[Saved entries]
(** The runes of an encoding are the runes encoded. *)
Lemma runes_encode rs : Forall (fun r => ValidRune r = true) rs -> (runes (encode rs)).*1 = rs.
Proof.
  induction 1 as [|r rs Hr _ IH]; [done|]. cbn [encode]. rewrite runes_encode_cons by done. rewrite fmap_cons. f_equal. exact IH.
Qed.

(** Every rune decoded is valid. *)
Lemma DecodeRune_valid s : ValidRune (DecodeRune s).1 = true.
Proof.
  assert (forall r, (r <= 1114111 /\ (r < 55296 \/ 57343 < r))%N -> ValidRune r = true) as Hok.
  { intros r [H1 H2]. unfold ValidRune, isSurrogate, MaxRune. rewrite (proj2 (N.leb_le _ _) H1). simpl.
    rewrite negb_true_iff, andb_false_iff, !N.leb_gt. lia. }
  unfold DecodeRune. destruct s as [|c0 s]; [done|]. destruct (N.ltb_spec (byte_of c0) 128); [apply Hok; cbn [fst]; lia|].
  unfold within at 1. destruct (N.leb_spec 194 (byte_of c0)); [|done]. destruct (N.leb_spec (byte_of c0) 244); [|done]. simpl negb. cbv iota.
  destruct s as [|c1 s]; [done|]. destruct (second_range (byte_of c0)) as [lo hi] eqn:Hr. unfold within at 1.
  destruct (N.leb_spec lo (byte_of c1)); [|done]. destruct (N.leb_spec (byte_of c1) hi); [|done]. simpl negb. cbv iota.
  assert (lo >= 128 /\ hi <= 191 /\ (byte_of c0 = 237 -> hi <= 159) /\ (byte_of c0 = 244 -> hi <= 143) /\
    (byte_of c0 = 240 -> 144 <= lo))%N as Hb.
  { unfold second_range in Hr. destruct (N.eqb_spec (byte_of c0) 224), (N.eqb_spec (byte_of c0) 237),
      (N.eqb_spec (byte_of c0) 240), (N.eqb_spec (byte_of c0) 244); injection Hr as <- <-; lia. }
  destruct (N.ltb_spec (byte_of c0) 224); [apply Hok; cbn [fst]; lia|].
  destruct s as [|c2 s]; [done|]. unfold within at 1.
  destruct (N.leb_spec 128 (byte_of c2)); [|done]. destruct (N.leb_spec (byte_of c2) 191); [|done]. simpl negb. cbv iota.
  destruct (N.ltb_spec (byte_of c0) 240); [apply Hok; cbn [fst]; lia|].
  destruct s as [|c3 s]; [done|]. unfold within at 1.
  destruct (N.leb_spec 128 (byte_of c3)); [|done]. destruct (N.leb_spec (byte_of c3) 191); [|done]. simpl negb. cbv iota.
  apply Hok; cbn [fst]; lia.
Qed.

Lemma runes_valid s : Forall (fun d => ValidRune d.1 = true) (runes s).
Proof.
  unfold runes. generalize (String.length s) as fuel. intros fuel. revert s. induction fuel as [|fuel IH]; intros s; [by destruct s|].
  destruct s as [|c s]; [constructor|]. cbn [runes_aux]. constructor; [apply DecodeRune_valid|apply IH].
Qed.

(** The runes of a [Map] are the images of the runes. *)
Lemma runes_Map f s : (forall r r', f r = Some r' -> ValidRune r = true -> ValidRune r' = true) ->
  (runes (Map f s)).*1 = omap (fun d => f d.1) (runes s).
Proof.
  intros Hf. apply runes_encode. pose proof (runes_valid s) as Hv. induction Hv as [|d l Hd _ IH]; [constructor|].
  simpl. destruct (f d.1) as [r'|] eqn:Hr; [|done]. constructor; [by eapply Hf|done].
Qed.

(** ** Valid strings *)

#[local] Arguments DecodeRune : simpl never.

Lemma DecodeRune_append c s t : ok_rune (DecodeRune (String c s)) = true ->
  DecodeRune (String c s +:+ t) = DecodeRune (String c s).
Proof.
  rewrite str_append_cons. unfold DecodeRune. destruct (byte_of c <? 128)%N; [done|]. destruct (negb (within 194 244 (byte_of c))); [done|].
  destruct s as [|c1 s]; [done|]. rewrite str_append_cons. destruct (second_range (byte_of c)) as [lo hi].
  destruct (negb (within lo hi (byte_of c1))); [done|]. destruct (byte_of c <? 224)%N; [done|].
  destruct s as [|c2 s]; [done|]. rewrite str_append_cons. destruct (negb (within 128 191 (byte_of c2))); [done|].
  destruct (byte_of c <? 240)%N; [done|]. destruct s as [|c3 s]; [done|]. rewrite str_append_cons. done.
Qed.

Lemma DecodeRune_width_le s : ((DecodeRune s).2 <= 4)%nat /\ ((DecodeRune s).2 <= String.length s)%nat.
Proof.
  unfold DecodeRune. destruct s as [|c s]; [cbn; lia|]. destruct (_ <? _)%N; [cbn; lia|]. destruct (negb _); [cbn; lia|].
  destruct s as [|c1 s]; [cbn; lia|]. destruct (second_range _). destruct (negb _); [cbn; lia|]. destruct (_ <? _)%N; [cbn; lia|].
  destruct s as [|c2 s]; [cbn; lia|]. destruct (negb _); [cbn; lia|]. destruct (_ <? _)%N; [cbn; lia|].
  destruct s as [|c3 s]; [cbn; lia|]. destruct (negb _); cbn; lia.
Qed.

(** Strings by their first rune *)
Lemma rune_ind (P : string -> Prop) : P "" ->
  (forall c s, P (str_drop (DecodeRune (String c s)).2 (String c s)) -> P (String c s)) -> forall s, P s.
Proof.
  intros H0 Hs s. induction s as [s IH] using (induction_ltof1 _ String.length). unfold ltof in IH. destruct s as [|c s]; [done|].
  apply Hs, IH. rewrite str_length_drop. pose proof (DecodeRune_width c s). cbn [String.length]. lia.
Qed.

Lemma ValidString_cons c s : ValidString (String c s) =
  ok_rune (DecodeRune (String c s)) && ValidString (str_drop (DecodeRune (String c s)).2 (String c s)).
Proof. unfold ValidString. rewrite runes_cons. done. Qed.

Lemma str_drop_append_le n s t : (n <= String.length s)%nat -> str_drop n (s +:+ t) = str_drop n s +:+ t.
Proof.
  revert s. induction n as [|n IH]; intros [|c s] H; cbn in H; try lia; [done|done|]. rewrite str_append_cons. cbn [str_drop]. apply IH. lia.
Qed.

Lemma ValidString_append s t : ValidString s = true -> ValidString (s +:+ t) = ValidString t.
Proof.
  revert s. refine (rune_ind (fun s => ValidString s = true -> _) _ _); [done|]. intros c s IH H. rewrite ValidString_cons in H. apply andb_prop in H as [Hok Hrest].
  pose proof (DecodeRune_append c s t Hok) as Hd. rewrite str_append_cons in *. rewrite ValidString_cons, Hd, Hok. cbn [andb].
  rewrite <- str_append_cons, str_drop_append_le by apply DecodeRune_width_le. by apply IH.
Qed.

Lemma ValidString_encode_one r : ValidRune r = true -> r <> RuneError -> ValidString (EncodeRune r) = true.
Proof.
  intros Hv Hne. unfold ValidString. rewrite <- (str_append_nil_r (EncodeRune r)), runes_encode_cons by done. cbn.
  unfold ok_rune. cbn. rewrite (proj2 (N.eqb_neq _ _) Hne). done.
Qed.

(** The first rune of a valid string is valid on its own. *)
Lemma ValidString_first c s : ok_rune (DecodeRune (String c s)) = true ->
  ValidString (str_take (DecodeRune (String c s)).2 (String c s)) = true.
Proof.
  intros Hok. assert (forall b t, DecodeRune (String b t) = DecodeRune (String c s) -> String.length (String b t) = (DecodeRune (String c s)).2 ->
    ValidString (String b t) = true) as Hone.
  { intros b t Hd Hl. rewrite ValidString_cons, Hd, Hok, <- Hl. cbn [andb].
    rewrite <- (str_append_nil_r (String b t)) at 2. by rewrite str_drop_append. }
  pose proof (DecodeRune_width c s) as Hw. pose proof (DecodeRune_width_le (String c s)) as [_ Hw2].
  destruct (str_take (DecodeRune (String c s)).2 (String c s)) as [|b t] eqn:Ht.
  { apply (f_equal String.length) in Ht. rewrite str_length_take in Ht. cbn [String.length] in *. lia. }
  apply Hone; [|rewrite <- Ht, str_length_take; cbn [String.length] in *; lia].
  revert Ht Hok Hw. clear. unfold DecodeRune. destruct (byte_of c <? 128)%N eqn:E0.
  { intros [= <- <-] _ _. by rewrite E0. }
  destruct (negb (within 194 244 (byte_of c))) eqn:E1; [done|]. destruct s as [|c1 s]; [done|].
  destruct (second_range (byte_of c)) as [lo hi] eqn:Er. destruct (negb (within lo hi (byte_of c1))) eqn:E2; [done|].
  destruct (byte_of c <? 224)%N eqn:E3. { intros [= <- <-] _ _. by rewrite E0, E1, Er, E2, E3. }
  destruct s as [|c2 s]; [done|]. destruct (negb (within 128 191 (byte_of c2))) eqn:E4; [done|].
  destruct (byte_of c <? 240)%N eqn:E5. { intros [= <- <-] _ _. by rewrite E0, E1, Er, E2, E3, E4, E5. }
  destruct s as [|c3 s]; [done|]. destruct (negb (within 128 191 (byte_of c3))) eqn:E6; [done|].
  intros [= <- <-] _ _. by rewrite E0, E1, Er, E2, E3, E4, E5, E6.
Qed.

(** A valid string has a valid prefix less than a rune below any length. *)
Lemma valid_prefix s n : ValidString s = true -> (n <= String.length s)%nat ->
  exists k, (k <= n < k + 4)%nat /\ ValidString (str_take k s) = true.
Proof.
  revert s n. refine (rune_ind _ _ _).
  - intros n _ Hn. cbn in Hn. exists 0%nat. split; [lia|done].
  - intros c s IH n H Hn. rewrite ValidString_cons in H. apply andb_prop in H as [Hok Hrest].
    pose proof (DecodeRune_width_le (String c s)) as [H4 Hle]. set (w := (DecodeRune (String c s)).2) in *.
    destruct (decide (n < w)%nat) as [Hlt|Hge]; [exists 0%nat; split; [lia|done]|].
    destruct (IH (n - w)%nat Hrest) as (k & Hk & Hv); [rewrite str_length_drop; lia|].
    exists (w + k)%nat. split; [lia|].
    rewrite <- (str_take_drop w (String c s)) at 1.
    assert (String.length (str_take w (String c s)) = w) as Hl by (rewrite str_length_take; lia).
    rewrite str_take_add by done. rewrite ValidString_append; [done|]. by apply ValidString_first.
Qed.
End Utf8.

_Requirement_
Word for word, restate the entries from the first line to the line that has "(byte_of c0 = 240 -> 144 <= lo))%N as Hb.", both included, and nothing else.

_Output of the task_
(** The runes of an encoding are the runes encoded. *)
Lemma runes_encode rs : Forall (fun r => ValidRune r = true) rs -> (runes (encode rs)).*1 = rs.
Proof.
  induction 1 as [|r rs Hr _ IH]; [done|]. cbn [encode]. rewrite runes_encode_cons by done. rewrite fmap_cons. f_equal. exact IH.
Qed.

(** Every rune decoded is valid. *)
Lemma DecodeRune_valid s : ValidRune (DecodeRune s).1 = true.
Proof.
  assert (forall r, (r <= 1114111 /\ (r < 55296 \/ 57343 < r))%N -> ValidRune r = true) as Hok.
  { intros r [H1 H2]. unfold ValidRune, isSurrogate, MaxRune. rewrite (proj2 (N.leb_le _ _) H1). simpl.
    rewrite negb_true_iff, andb_false_iff, !N.leb_gt. lia. }
  unfold DecodeRune. destruct s as [|c0 s]; [done|]. destruct (N.ltb_spec (byte_of c0) 128); [apply Hok; cbn [fst]; lia|].
  unfold within at 1. destruct (N.leb_spec 194 (byte_of c0)); [|done]. destruct (N.leb_spec (byte_of c0) 244); [|done]. simpl negb. cbv iota.
  destruct s as [|c1 s]; [done|]. destruct (second_range (byte_of c0)) as [lo hi] eqn:Hr. unfold within at 1.
  destruct (N.leb_spec lo (byte_of c1)); [|done]. destruct (N.leb_spec (byte_of c1) hi); [|done]. simpl negb. cbv iota.
  assert (lo >= 128 /\ hi <= 191 /\ (byte_of c0 = 237 -> hi <= 159) /\ (byte_of c0 = 244 -> hi <= 143) /\
    (byte_of c0 = 240 -> 144 <= lo))%N as Hb.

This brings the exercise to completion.